Lemma create_producto_casos (esq : Esquema) (r : nat -> Z) (data : DatosProducto) (bd : BD) :
  let '(resp, bd') := create_producto esq r data bd in
  (bd' = bd /\ codigo resp <> 201 /\
   forall id, contenido resp = ContIngredienteNoExiste id ->
              SGIC_INGREDIENTES bd !! id = None /\
              Exists (fun item_receta => item_id_ingrediente item_receta = Valor id)
                     (items_de (prod_ingredientes data))) \/
  (exists n precio filas,
     prod_nombre data = Valor n /\ strip n <> "" /\
     prod_precio_venta data = Valor precio /\ 0 <= coef precio /\
     SGIC_PRODUCTOS bd !! genera_id_producto esq bd = None /\
     nombre_producto_en_uso (strip n) (genera_id_producto esq bd) (SGIC_PRODUCTOS bd) = false /\
     Forall item_valido (items_de (prod_ingredientes data)) /\
     Forall2 (fila_de_receta (genera_id_producto esq bd))
             (items_de (prod_ingredientes data)) filas /\
     Forall (fun f => is_Some (SGIC_INGREDIENTES bd !! id_ingrediente_fk f)) filas /\
     resp = mkContestacion 201 (ContProducto (Some (mkProducto (strip n) precio))) /\
     bd' = mkBD (SGIC_INGREDIENTES bd)
                (<[genera_id_producto esq bd := mkProducto (strip n) precio]> (SGIC_PRODUCTOS bd))
                (SGIC_PRODUCTO_INGREDIENTES bd ++ filas) (SGIC_VENTAS bd)
                (SGIC_MOVIMIENTOS_INVENTARIO bd) (sec_id_venta bd)).
Proof.
  unfold create_producto.
  destruct (sin_datos_producto data);
    [left; split; [reflexivity|]; split; [discriminate|]; intros id; discriminate|].
  destruct (validate_producto_data data false) as [[[|e errors] data']|e] eqn:Hval;
    [|left; split; [reflexivity|]; split; [discriminate|]; intros id; discriminate..].
  apply validate_producto_ok in Hval.
  destruct Hval as (Hn & Hp & _ & Hitems & Hn' & Hd' & Hp' & Hc' & Hi' & _ & _).
  destruct (prod_nombre data) as [| |n] eqn:Hnom; try discriminate; try contradiction.
  destruct (prod_precio_venta data) as [| |precio] eqn:Hprecio; try discriminate.
  unfold get_db_connection, transaccion_create_producto, mbind, Tx_bind, elevar.
  rewrite Hn', Hd', Hp', Hc'. cbn [texto_requerido decimal_de].
  destruct (texto_o_none (prod_descripcion data)) as [d|ed];
    [|rewrite liberar_adquirir; destruct ed as [m| | |code]; [| | |destruct (code =? 1)];
      left; (split; [reflexivity|]; split; [discriminate|]; intros id; discriminate)].
  destruct (texto_o_none (prod_categoria data)) as [cat|ec];
    [|rewrite liberar_adquirir; destruct ec as [m| | |code]; [| | |destruct (code =? 1)];
      left; (split; [reflexivity|]; split; [discriminate|]; intros id; discriminate)].
  unfold insert_producto. cbn [pendiente adquirir].
  destruct (bool_decide _ || nombre_producto_en_uso _ _ _) eqn:Huso.
  { cbn. rewrite liberar_adquirir.
    left. split; [reflexivity|]. split; [discriminate|]. intros id. discriminate. }
  apply orb_false_iff in Huso as [Hlibre Huso].
  apply bool_decide_eq_false in Hlibre. apply eq_None_not_Some in Hlibre.
  cbn [confirmado bloqueos reloj lecturas].
  rewrite salida_de_la_receta, Hi'.
  match goal with
  | |- context [insertar_receta esq ContIngredienteNoExiste ?id ?l ?s1] =>
      pose proof (insertar_receta_efecto esq ContIngredienteNoExiste id l s1) as Hloop;
      destruct (insertar_receta esq ContIngredienteNoExiste id l s1) as [res s']
  end.
  cbn [confirmado pendiente sec_id_venta SGIC_INGREDIENTES SGIC_PRODUCTOS
       SGIC_PRODUCTO_INGREDIENTES SGIC_VENTAS SGIC_MOVIMIENTOS_INVENTARIO] in Hloop.
  destruct Hloop as (Hconf & Hsec & Hres).
  destruct res as [[resp|]|e].
  - destruct Hres as (id & -> & Hid & Hex & Hpend).
    cbn [mret Tx_ret]. rewrite (liberar_confirmado s' bd Hconf Hsec).
    left. split; [reflexivity|]. split; [discriminate|].
    intros j [= <-]. split; assumption.
  - destruct Hres as (filas & Hf2 & Hall & Hpend).
    unfold commit, select_producto_base. cbn [mret Tx_ret pendiente].
    right. exists n, precio, filas.
    split; [reflexivity|]. split; [apply Hn|]. split; [reflexivity|]. split; [exact Hp|].
    split; [exact Hlibre|].
    split; [exact Huso|]. split; [exact Hitems|]. split; [exact Hf2|]. split; [exact Hall|].
    rewrite Hpend. cbn [SGIC_PRODUCTOS]. rewrite lookup_insert_eq.
    split; [reflexivity|].
    unfold liberar. cbn [confirmado pendiente sec_id_venta SGIC_INGREDIENTES SGIC_PRODUCTOS
      SGIC_PRODUCTO_INGREDIENTES SGIC_VENTAS SGIC_MOVIMIENTOS_INVENTARIO]. reflexivity.
  - rewrite (liberar_confirmado s' bd Hconf Hsec).
    destruct Hres as [->|[->| ->]]; cbn;
      left; (split; [reflexivity|]; split; [discriminate|]; intros id; discriminate).
Qed.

····················

YOUR ASSIGNMENT: All of the entries, from the first line to the last, should be duplicated exactly.

THE ANSWER:
Lemma create_producto_casos (esq : Esquema) (r : nat -> Z) (data : DatosProducto) (bd : BD) :
  let '(resp, bd') := create_producto esq r data bd in
  (bd' = bd /\ codigo resp <> 201 /\
   forall id, contenido resp = ContIngredienteNoExiste id ->
              SGIC_INGREDIENTES bd !! id = None /\
              Exists (fun item_receta => item_id_ingrediente item_receta = Valor id)
                     (items_de (prod_ingredientes data))) \/
  (exists n precio filas,
     prod_nombre data = Valor n /\ strip n <> "" /\
     prod_precio_venta data = Valor precio /\ 0 <= coef precio /\
     SGIC_PRODUCTOS bd !! genera_id_producto esq bd = None /\
     nombre_producto_en_uso (strip n) (genera_id_producto esq bd) (SGIC_PRODUCTOS bd) = false /\
     Forall item_valido (items_de (prod_ingredientes data)) /\
     Forall2 (fila_de_receta (genera_id_producto esq bd))
             (items_de (prod_ingredientes data)) filas /\
     Forall (fun f => is_Some (SGIC_INGREDIENTES bd !! id_ingrediente_fk f)) filas /\
     resp = mkContestacion 201 (ContProducto (Some (mkProducto (strip n) precio))) /\
     bd' = mkBD (SGIC_INGREDIENTES bd)
                (<[genera_id_producto esq bd := mkProducto (strip n) precio]> (SGIC_PRODUCTOS bd))
                (SGIC_PRODUCTO_INGREDIENTES bd ++ filas) (SGIC_VENTAS bd)
                (SGIC_MOVIMIENTOS_INVENTARIO bd) (sec_id_venta bd)).
Proof.
  unfold create_producto.
  destruct (sin_datos_producto data);
    [left; split; [reflexivity|]; split; [discriminate|]; intros id; discriminate|].
  destruct (validate_producto_data data false) as [[[|e errors] data']|e] eqn:Hval;
    [|left; split; [reflexivity|]; split; [discriminate|]; intros id; discriminate..].
  apply validate_producto_ok in Hval.
  destruct Hval as (Hn & Hp & _ & Hitems & Hn' & Hd' & Hp' & Hc' & Hi' & _ & _).
  destruct (prod_nombre data) as [| |n] eqn:Hnom; try discriminate; try contradiction.
  destruct (prod_precio_venta data) as [| |precio] eqn:Hprecio; try discriminate.
  unfold get_db_connection, transaccion_create_producto, mbind, Tx_bind, elevar.
  rewrite Hn', Hd', Hp', Hc'. cbn [texto_requerido decimal_de].
  destruct (texto_o_none (prod_descripcion data)) as [d|ed];
    [|rewrite liberar_adquirir; destruct ed as [m| | |code]; [| | |destruct (code =? 1)];
      left; (split; [reflexivity|]; split; [discriminate|]; intros id; discriminate)].
  destruct (texto_o_none (prod_categoria data)) as [cat|ec];
    [|rewrite liberar_adquirir; destruct ec as [m| | |code]; [| | |destruct (code =? 1)];
      left; (split; [reflexivity|]; split; [discriminate|]; intros id; discriminate)].
  unfold insert_producto. cbn [pendiente adquirir].
  destruct (bool_decide _ || nombre_producto_en_uso _ _ _) eqn:Huso.
  { cbn. rewrite liberar_adquirir.
    left. split; [reflexivity|]. split; [discriminate|]. intros id. discriminate. }
  apply orb_false_iff in Huso as [Hlibre Huso].
  apply bool_decide_eq_false in Hlibre. apply eq_None_not_Some in Hlibre.
  cbn [confirmado bloqueos reloj lecturas].
  rewrite salida_de_la_receta, Hi'.
  match goal with
  | |- context [insertar_receta esq ContIngredienteNoExiste ?id ?l ?s1] =>
      pose proof (insertar_receta_efecto esq ContIngredienteNoExiste id l s1) as Hloop;
      destruct (insertar_receta esq ContIngredienteNoExiste id l s1) as [res s']
  end.
  cbn [confirmado pendiente sec_id_venta SGIC_INGREDIENTES SGIC_PRODUCTOS
       SGIC_PRODUCTO_INGREDIENTES SGIC_VENTAS SGIC_MOVIMIENTOS_INVENTARIO] in Hloop.
  destruct Hloop as (Hconf & Hsec & Hres).
  destruct res as [[resp|]|e].
  - destruct Hres as (id & -> & Hid & Hex & Hpend).
    cbn [mret Tx_ret]. rewrite (liberar_confirmado s' bd Hconf Hsec).
    left. split; [reflexivity|]. split; [discriminate|].
    intros j [= <-]. split; assumption.
  - destruct Hres as (filas & Hf2 & Hall & Hpend).
    unfold commit, select_producto_base. cbn [mret Tx_ret pendiente].
    right. exists n, precio, filas.
    split; [reflexivity|]. split; [apply Hn|]. split; [reflexivity|]. split; [exact Hp|].
    split; [exact Hlibre|].
    split; [exact Huso|]. split; [exact Hitems|]. split; [exact Hf2|]. split; [exact Hall|].
    rewrite Hpend. cbn [SGIC_PRODUCTOS]. rewrite lookup_insert_eq.
    split; [reflexivity|].
    unfold liberar. cbn [confirmado pendiente sec_id_venta SGIC_INGREDIENTES SGIC_PRODUCTOS
      SGIC_PRODUCTO_INGREDIENTES SGIC_VENTAS SGIC_MOVIMIENTOS_INVENTARIO]. reflexivity.
  - rewrite (liberar_confirmado s' bd Hconf Hsec).
    destruct Hres as [->|[->| ->]]; cbn;
      left; (split; [reflexivity|]; split; [discriminate|]; intros id; discriminate).
Qed.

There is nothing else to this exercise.